Extracted data entries:
============================================================
Lemma excluded_in_strs kvs c :
  default (JStr "") (assoc "partyCode" kvs) = JStr c ->
  in_strs (JStr (Str.last 2 c)) ["06"; "09"] = excluded (JObj kvs).
Proof. intros Hcode. by rewrite /excluded Hcode /= orb_false_r. Qed.

Lemma entry_ok_code pl_entry :
  entry_ok pl_entry = true ->
  exists kvs c, pl_entry = JObj kvs
                /\ default (JStr "") (assoc "partyCode" kvs) = JStr c.
Proof.
  destruct pl_entry as [| | | | | |kvs]; try done. simpl.
  destruct (assoc "partyCode" kvs) as [[| | | |c| |]|] eqn:Hcode; try done;
    intros _; eexists kvs, _; by rewrite Hcode.
Qed.

(** Over entries that are objects with a string party code, the scan is a
    filter: it adds, in the order of the entries, the record and the text
    of each matching entry. *)
Lemma scan_pl_filter area_code mp_number mp_party pl_entries matches st :
  forallb entry_ok pl_entries = true ->
  let found := omap (match_of_entry area_code mp_number mp_party) pl_entries in
  scan_pl area_code mp_number mp_party pl_entries matches st
  = (Return (matches ++ found.*2), extend st (only_matches found.*1)).
Proof.
  revert matches st.
  induction pl_entries as [|pl_entry rest IH]; intros matches st Hok found.
  { subst found. by rewrite /= app_nil_r extend_no_change_r. }
  simpl in Hok. apply andb_true_iff in Hok as [Hentry Hrest].
  destruct (entry_ok_code _ Hentry) as (kvs & c & -> & Hcode).
  pose proof (excluded_in_strs kvs c Hcode) as Hin.
  assert (match_of_entry area_code mp_number mp_party (JObj kvs)
          = if negb (excluded (JObj kvs)) && String.eqb (Str.last 2 c) mp_number
            then Some (match_of area_code mp_number mp_party kvs (JStr c),
                       text_of kvs mp_number)
            else None) as Hfound by by rewrite /match_of_entry Hcode.
  subst found. cbn [omap list_omap]. rewrite Hfound.
  destruct (excluded (JObj kvs)) eqn:Hex; cbn [negb andb].
  - rewrite (scan_pl_skip _ _ _ kvs c); [by apply IH|done|by rewrite Hin].
  - destruct (String.eqb_spec (Str.last 2 c) mp_number) as [Heq|Hne].
    + rewrite (scan_pl_match _ _ _ kvs c); [|done..].
      rewrite IH //= append_match_extend extend_assoc -app_assoc. done.
    + rewrite (scan_pl_skip _ _ _ kvs c); [by apply IH|done|].
      rewrite Hin /=. by apply negb_true_iff, String.eqb_neq.
Qed.
(** C6: the compare stage runs before the export stage, and it passes
    over the newest matching file.  With exactly one earlier export in
    the store, it loads nothing and compares nothing: the run context
    and the store are as before. *)
Theorem compare_stage_skips_single_export
    (chain : string -> string -> result string)
    (st : AgentState) (w : World) (p : params) (only : string * string) :
  carries_params st p ->
  glob w (export_dir p) (file_stem (metadata st) +:+ "*.md") = [only] ->
  (_compare_summaries chain (st, w)).1 = (st, w).
Proof.
  intros Hp Hglob. unfold _compare_summaries, try_except.
  cbv [mbind M_bind]. rewrite (read_params_ok _ _ _ Hp).
  rewrite !use_bound by reflexivity. step_stage.
  rewrite Hglob. reflexivity.
Qed.

Lemma compare_stage_skips_single_export_witness :
  (_compare_summaries answering_chain (generated_state, one_export)).1
  = (generated_state, one_export)
  /\ comparison_stats generated_state = None.
Proof.
  split; [|reflexivity].
  apply (compare_stage_skips_single_export answering_chain generated_state
           one_export docs_params
           ("summaries", "DOCS_42_20240101_000000.md")).
  - exists (HumanMessage (Dumps docs_params)). split; reflexivity.
  - vm_compute. reflexivity.
Defined.

(** *** The path through the graph *)












(** ** The stages and the message log *)

Lemma quiet_use name : quiet (use name).
Proof.
  intros s. unfold use.
  now destruct (PyStr.mem_string name module_globals
                || PyStr.mem_string name builtins).
Qed.

Lemma quiet_lift {A : Type} (r : result A) : quiet (lift r).
Proof. now intros s. Qed.

Lemma quiet_ret {A : Type} (a : A) : quiet (mret a : M A).
Proof. now intros s. Qed.

Lemma quiet_raise {A : Type} (e : exn) : quiet (raise e : M A).
Proof. now intros s. Qed.

Lemma quiet_get_state : quiet get_state.
Proof. now intros s. Qed.
(** * Hybrid evidence retrieval and no-model fallback ranking

    A shallow embedding of [src/retriever.py] and [src/generator.py]
    and the properties of the retrieval pipeline proved on it.

    Conventions of the embedding:
    - a Python [str] is the list of its Unicode code points ([pystr]);
      string literals of the source are written as UTF-8 literals and
      decoded by [u];
    - a [dict] whose iteration order is observable is an insertion-ordered
      association list ([odict]); a [dict] that is only looked up is a
      [gmap]; a [set] used for membership is a [gset];
    - Python floats are idealised where only order and bounds matter:
      fused ranks are real numbers ([R]) and token-overlap ratios are
      rationals ([Q]); the fusion loops are given in binary64 as well
      ([fuse64]), for what depends on rounding;
    - a raised exception is [None] in the option monad. *)

From Stdlib Require Import String Ascii NArith ZArith QArith Reals Lra Lia List.
From Stdlib Require Import Sorting.Sorted Sorting.Permutation.
From Stdlib Require Floats.PrimFloat Uint63.
From stdpp Require Import gmap list.
Import ListNotations.

#[local] Set Warnings "-register-all,-clear-no-such-hyp,-inexact-float".

(* ====================================================================== *)
(** * Python strings *)
(* ====================================================================== *)

Module Py.

Definition pystr := list N.

(** UTF-8 decoding of a literal (well-formed input assumed; a truncated
    sequence at the end of the input is dropped). *)
Fixpoint utf8_decode (bs : list N) : pystr :=
  match bs with
  | [] => []
  | b0 :: r0 =>
    if (b0 <? 128)%N then b0 :: utf8_decode r0
    else if (b0 <? 224)%N then
      match r0 with
      | b1 :: r1 => ((b0 mod 32) * 64 + b1 mod 64)%N :: utf8_decode r1
      | _ => []
      end
    else if (b0 <? 240)%N then
      match r0 with
      | b1 :: b2 :: r2 =>
        ((b0 mod 16) * 4096 + (b1 mod 64) * 64 + b2 mod 64)%N :: utf8_decode r2
      | _ => []
      end
    else
      match r0 with
      | b1 :: b2 :: b3 :: r3 =>
        ((b0 mod 8) * 262144 + (b1 mod 64) * 4096 + (b2 mod 64) * 64 + b3 mod 64)%N
          :: utf8_decode r3
      | _ => []
      end
  end.

Definition u (s : string) : pystr :=
  utf8_decode (map N_of_ascii (list_ascii_of_string s)).

Definition in_range (lo hi c : N) : bool := ((lo <=? c) && (c <=? hi))%N.

(** [str.isspace] on one code point; the class [\s] of [re] on [str]
    patterns is the same set. *)
Definition is_space (c : N) : bool :=
  in_range 9 13 c || in_range 28 32 c || (c =? 133)%N || (c =? 160)%N
  || (c =? 5760)%N || in_range 8192 8202 c || in_range 8232 8233 c
  || (c =? 8239)%N || (c =? 8287)%N || (c =? 12288)%N.

(** Case mappings outside ASCII and the basic Cyrillic block
    (U+0400..U+045F) come from the Unicode database; they are left
    abstract. A mapping may yield several code points. *)
Class Unicode := {
  upper_ext : N -> list N;
  lower_ext : N -> list N
}.

(** The database restricted to "no case outside ASCII and Cyrillic":
    used to evaluate the model on literals. *)
Definition caseless : Unicode :=
  {| upper_ext := fun c => [c]; lower_ext := fun c => [c] |}.

Section Case.
Context {U : Unicode}.

Definition upper_char (c : N) : list N :=
  if (c <? 128)%N then
    [if in_range 97 122 c then (c - 32)%N else c]
  else if in_range 1024 1119 c then
    [if in_range 1072 1103 c then (c - 32)%N
     else if in_range 1104 1119 c then (c - 80)%N else c]
  else upper_ext c.

Definition lower_char (c : N) : list N :=
  if (c <? 128)%N then
    [if in_range 65 90 c then (c + 32)%N else c]
  else if in_range 1024 1119 c then
    [if in_range 1040 1071 c then (c + 32)%N
     else if in_range 1024 1039 c then (c + 80)%N else c]
  else lower_ext c.

Definition upper (s : pystr) : pystr := flat_map upper_char s.
Definition lower (s : pystr) : pystr := flat_map lower_char s.

End Case.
============================================================
_DIRECTIONS:_ Find the word "Hglob" in the entries. Copy each line that holds it.

_RESULT OF THE TASK:_
  intros Hp Hglob. unfold _compare_summaries, try_except.
  rewrite Hglob. reflexivity.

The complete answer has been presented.